The entries below contain a stretch that opens with the line containing "Import ListNotations." and closes with the line containing "[-1; 31; 28;"; set down that stretch exactly, both ends included, and nothing else.

:::

(** * Savings tracker: history reconstruction, cumulative totals, forecast

    A shallow embedding of the computational core of [saving/main.py]:

    - [compute_growth_monthly] and [compute_growth] (lines 163-173);
    - the history reconstruction loop of [tab_main] (lines 223-246), called
      [reconstruct] here, with the annual rate of line 223 as a parameter;
    - the cumulative loop of [tab_forecast] (lines 267-276), called
      [cumulative] here.

    Both loops run over [deposits_sorted], the rows sorted by date (lines
    221 and 264); the embedding takes that list as its input.

    Numbers.  The program computes with Python floats.  They are modelled by
    the real numbers [R]: [+], [*] and [**] are the exact operations, so
    rounding, overflow to infinity and NaN are outside the model.  The
    theorems are chosen so that rounding does not undo them: they state
    counts, dates, signs, orders, and equalities between two runs of the
    same sequence of operations.  A negative number raised to [1 / 12] is
    a complex number in Python; that happens for an annual rate below -1
    and is outside the model.

    Dates.  A deposit date is a [datetime] at midnight, obtained with
    [datetime.fromisoformat] from a [YYYY-MM-DD] string.  Such a value is
    modelled by its proleptic Gregorian ordinal (what [toordinal()] returns);
    [.year] and [.month] are read back from the ordinal with the algorithm
    of the interpreter's [datetime] module.  Adding [timedelta(days=n)] adds
    [n] to the ordinal, and comparing two datetimes compares ordinals.
    [ord2ymd_ymd2ord] and [ymd2ord_order] below show that this agrees with
    a datetime kept as year, month and day.  Record dates are taken as
    they are; where the program computes a date that [datetime] cannot
    hold (past year 9999, line 289) the [OverflowError] is modelled.

    Layout: the program ([Calendar], [Savings]), the vocabulary of the
    properties ([CalendarTables], [Reference]), then the proofs. *)

From Stdlib Require Import ZArith List Lia Bool Sorted.
From Stdlib Require Import Reals Lra.
From Stdlib Require Import Permutation.
From Stdlib Require Strings.String.
Import ListNotations.

(** ** Calendar arithmetic of [datetime] *)

Module Calendar.
Local Open Scope Z_scope.

(** A datetime at midnight, as its ordinal: day 1 is 0001-01-01. *)
Definition datetime : Type := Z.

Definition _DAYS_IN_MONTH : list Z :=
  [-1; 31; 28; 31; 30; 31; 30; 31; 31; 30; 31; 30; 31].

Definition _DAYS_BEFORE_MONTH : list Z :=
  [-1; 0; 31; 59; 90; 120; 151; 181; 212; 243; 273; 304; 334].

Definition table (t : list Z) (i : Z) : Z := nth (Z.to_nat i) t 0.

Definition _is_leap (year : Z) : bool :=
  (year mod 4 =? 0) && (negb (year mod 100 =? 0) || (year mod 400 =? 0)).

Definition _days_before_year (year : Z) : Z :=
  let y := year - 1 in
  y * 365 + y / 4 - y / 100 + y / 400.

Definition _days_before_month (year month : Z) : Z :=
  table _DAYS_BEFORE_MONTH month
  + (if (2 <? month) && _is_leap year then 1 else 0).

Definition _ymd2ord (year month day : Z) : Z :=
  _days_before_year year + _days_before_month year month + day.

Definition _DI400Y : Z := Eval cbv in _days_before_year 401.
Definition _DI100Y : Z := Eval cbv in _days_before_year 101.
Definition _DI4Y : Z := Eval cbv in _days_before_year 5.

(** [_ord2ymd n]: the (year, month, day) of ordinal [n]. *)
Definition _ord2ymd (n : Z) : Z * Z * Z :=
  let n := n - 1 in
  let n400 := n / _DI400Y in
  let n := n mod _DI400Y in
  let year := n400 * 400 + 1 in
  let n100 := n / _DI100Y in
  let n := n mod _DI100Y in
  let n4 := n / _DI4Y in
  let n := n mod _DI4Y in
  let n1 := n / 365 in
  let n := n mod 365 in
  let year := year + (n100 * 100 + n4 * 4 + n1) in
  if (n1 =? 4) || (n100 =? 4) then (year - 1, 12, 31)
  else
    let leapyear := (n1 =? 3) && (negb (n4 =? 24) || (n100 =? 3)) in
    let month := Z.shiftr (n + 50) 5 in
    let preceding :=
      table _DAYS_BEFORE_MONTH month
      + (if (2 <? month) && leapyear then 1 else 0) in
    if n <? preceding then
      let month := month - 1 in
      let preceding :=
        preceding
        - (table _DAYS_IN_MONTH month
           + (if (month =? 2) && leapyear then 1 else 0)) in
      (year, month, n - preceding + 1)
    else (year, month, n - preceding + 1).

(** [_days_in_month(year, month)] *)
Definition _days_in_month (year month : Z) : Z :=
  if (month =? 2) && _is_leap year then 29 else table _DAYS_IN_MONTH month.

(** What the constructor of a date accepts for the month and the day. *)
Definition valid_date (year month day : Z) : Prop :=
  1 <= month <= 12 /\ 1 <= day <= _days_in_month year month.

(** Order of the fields, as two datetimes are compared. *)
Definition ymd_lt (y1 m1 d1 y2 m2 d2 : Z) : Prop :=
  y1 < y2 \/ (y1 = y2 /\ (m1 < m2 \/ (m1 = m2 /\ d1 < d2))).

(** [datetime(year, month, day)] *)
Definition mk_datetime (year month day : Z) : datetime :=
  _ymd2ord year month day.

Definition year (d : datetime) : Z := fst (fst (_ord2ymd d)).
Definition month (d : datetime) : Z := snd (fst (_ord2ymd d)).
Definition day (d : datetime) : Z := snd (_ord2ymd d).

(** [d + timedelta(days=n)] *)
Definition add_days (d : datetime) (n : Z) : datetime := d + n.

(** [d1 <= d2] on datetimes *)
Definition date_le (d1 d2 : datetime) : Prop := d1 <= d2.

(** [date.max.toordinal()]: the ordinal of 9999-12-31. *)
Definition _MAXORDINAL : Z := 3652059.

(** [timedelta(days=n)]: [None] is the [OverflowError] raised beyond
    999999999 days either way. *)
Definition timedelta_days (n : Z) : option Z :=
  if Z.abs n <=? 999999999 then Some n else None.

(** [d + timedelta(days=n)] with its errors: [None] is the
    [OverflowError] of a [timedelta] too large or of a result outside
    0001-01-01 .. 9999-12-31. *)
Definition add_timedelta (d : datetime) (n : Z) : option datetime :=
  match timedelta_days n with
  | None => None
  | Some days =>
      if (0 <? d + days) && (d + days <=? _MAXORDINAL)
      then Some (add_days d days)
      else None
  end.

(** Line 234: [(date.year - last_date.year) * 12 + (date.month - last_date.month)] *)
Definition months_between (last_date date : datetime) : Z :=
  (year date - year last_date) * 12 + (month date - month last_date).

End Calendar.

(** ** The year of [_ord2ymd] taken apart *)

Module CalendarTables.
Import Calendar.
Local Open Scope Z_scope.

(** The month and day of the [n]-th day (from 0) of a year. *)
Definition in_year (leapyear : bool) (n : Z) : Z * Z :=
  let month := Z.shiftr (n + 50) 5 in
  let preceding :=
    table _DAYS_BEFORE_MONTH month
    + (if (2 <? month) && leapyear then 1 else 0) in
  if n <? preceding then
    let month := month - 1 in
    let preceding :=
      preceding
      - (table _DAYS_IN_MONTH month
         + (if (month =? 2) && leapyear then 1 else 0)) in
    (month, n - preceding + 1)
  else (month, n - preceding + 1).

(** Leap years from the digits of [year - 1] in base 400, 100, 4. *)
Definition leap_of (b c e : Z) : bool :=
  (e =? 3) && (negb (c =? 24) || (b =? 3)).

(** Days in a month of a leap or common year. *)
Definition days_in (leap : bool) (month : Z) : Z :=
  if (month =? 2) && leap then 29 else table _DAYS_IN_MONTH month.

(** The day of the year, from 0, of a month and a day. *)
Definition day_of_year (leap : bool) (month day : Z) : Z :=
  table _DAYS_BEFORE_MONTH month
  + (if (2 <? month) && leap then 1 else 0) + day - 1.

(** [in_year] finds the month and day of a day of the year. *)
Definition in_year_ok (leap : bool) (month day : Z) : bool :=
  implb (day <=? days_in leap month)
    (let doy := day_of_year leap month day in
     (0 <=? doy) && (doy <=? 364 + (if leap then 1 else 0))
     && (if doy =? 365 then (month =? 12) && (day =? 31)
         else (fst (in_year leap doy) =? month)
              && (snd (in_year leap doy) =? day))).

Definition in_year_table : bool :=
  forallb (fun leap =>
    forallb (fun m =>
      forallb (fun d => in_year_ok leap (Z.of_nat m) (Z.of_nat d)) (seq 1 31))
      (seq 1 12))
    [false; true].

(** The last day of a month comes before the first of a later one. *)
Definition months_ok (leap : bool) (m1 m2 : Z) : bool :=
  implb (m1 <? m2)
    (day_of_year leap m1 (days_in leap m1) <? day_of_year leap m2 1).

Definition months_table : bool :=
  forallb (fun leap =>
    forallb (fun m1 =>
      forallb (fun m2 => months_ok leap (Z.of_nat m1) (Z.of_nat m2)) (seq 1 12))
      (seq 1 12))
    [false; true].

End CalendarTables.

(** ** The savings computations *)

Module Savings.
Import Calendar.
Local Open Scope R_scope.

(** A row of [deposits_sorted]: [(date, amount, is_total, current_total)].
    [current_total] is a nullable REAL column: [None] or a number. *)
Record deposit : Type := mk_deposit {
  date : datetime;
  amount : R;
  is_total : bool;
  current_total : option R
}.

(** A point of the chart: an entry of [graph_dates] with the entry of
    [graph_values] at the same index. *)
Definition BalancePoint : Type := (datetime * R)%type.

(** Truth value of a number: zero is false. *)
Definition float_truthy (v : R) : bool :=
  if Req_dec_T v 0 then false else true.

(** Truth value of a nullable number: [None] and zero are false. *)
Definition truthy (x : option R) : bool :=
  match x with
  | Some v => float_truthy v
  | None => false
  end.

(** The number held by a nullable number that passed [truthy]. *)
Definition the (x : option R) : R :=
  match x with
  | Some v => v
  | None => 0
  end.

(** [range(n)]: empty when [n <= 0]. *)
Definition range (n : Z) : list Z := map Z.of_nat (seq 0 (Z.to_nat n)).
(** * A shallow embedding of the vector protocol engine

    The development follows the TypeScript sources of the channel engine:
    - [utils.ts]      : [generateSignedChannelCommitment], [reconcileDeposit],
                        [mergeAssetIds], [extractContextFromStore],
                        [getUpdatedChannelBalance];
    - [ethReader.ts]  : [retryWrapper], [getCode], [getOnchainBalance],
                        [getTotalDepositedA], [getTotalDepositedB],
                        [getChannelDispute], [getWithdrawalTransactionRecord],
                        [loadRegistry], [getRegisteredTransferByName],
                        [getRegisteredTransferByDefinition],
                        [getRegisteredTransfers];
    - [ethService.ts] : [sendTxWithRetries], [sendTxAndParseResponse];
    - [sync.ts]       : [outbound], [inbound], [syncStateAndRecreateUpdate],
                        [syncState];
    - [paramConverter.ts] : [convertWithdrawParams].

    Asynchronous functions become functions in a state monad whose
    computations either complete normally or throw (a rejected promise);
    [Result.ok]/[Result.fail] values are ordinary data. *)

From Stdlib Require Import ZArith String Ascii List Lia Bool.
From Stdlib Require Import DecimalString DecimalZ.
From stdpp Require Import base option list strings gmap.

Open Scope Z_scope.
Open Scope string_scope.

(** ** Results, exceptions and the effect monad *)

(** [Result<T, E>] of vector-types. *)
Inductive Result (T E : Type) : Type :=
| Ok (v : T)
| Fail (e : E).
Arguments Ok {T E} v.
Arguments Fail {T E} e.

Definition isError {T E} (r : Result T E) : bool :=
  match r with Ok _ => false | Fail _ => true end.

(** A thrown value that is no error object and has no [message]: [null],
    [undefined] (a promise rejected without a reason), or any other value,
    such as a string or a plain object. *)
Inductive Bare : Type := JsNull | JsUndefined | JsPlain.

(** What a JavaScript [throw], or the rejection of a promise, carries in the
    code under study. *)
Inductive Exn : Type :=
| TypeError (what : string)        (* property access on [undefined] *)
| BigNumberError (what : string)   (* [BigNumber.from] on a non-number *)
| ErrorObj (message : string) (retry : bool)
                                   (* any other error object: its [message]
                                      and its [canRetry] property, if any *)
| NotAnError (v : Bare).           (* a value without a [message] *)

(** A completed evaluation: a value, or an exception in flight. *)
Inductive Completion (A : Type) : Type :=
| Normal (a : A)
| Throw (e : Exn).
Arguments Normal {A} a.
Arguments Throw {A} e.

:::

— Task result —
Import ListNotations.

(** ** Calendar arithmetic of [datetime] *)

Module Calendar.
Local Open Scope Z_scope.

(** A datetime at midnight, as its ordinal: day 1 is 0001-01-01. *)
Definition datetime : Type := Z.

Definition _DAYS_IN_MONTH : list Z :=
  [-1; 31; 28; 31; 30; 31; 30; 31; 31; 30; 31; 30; 31].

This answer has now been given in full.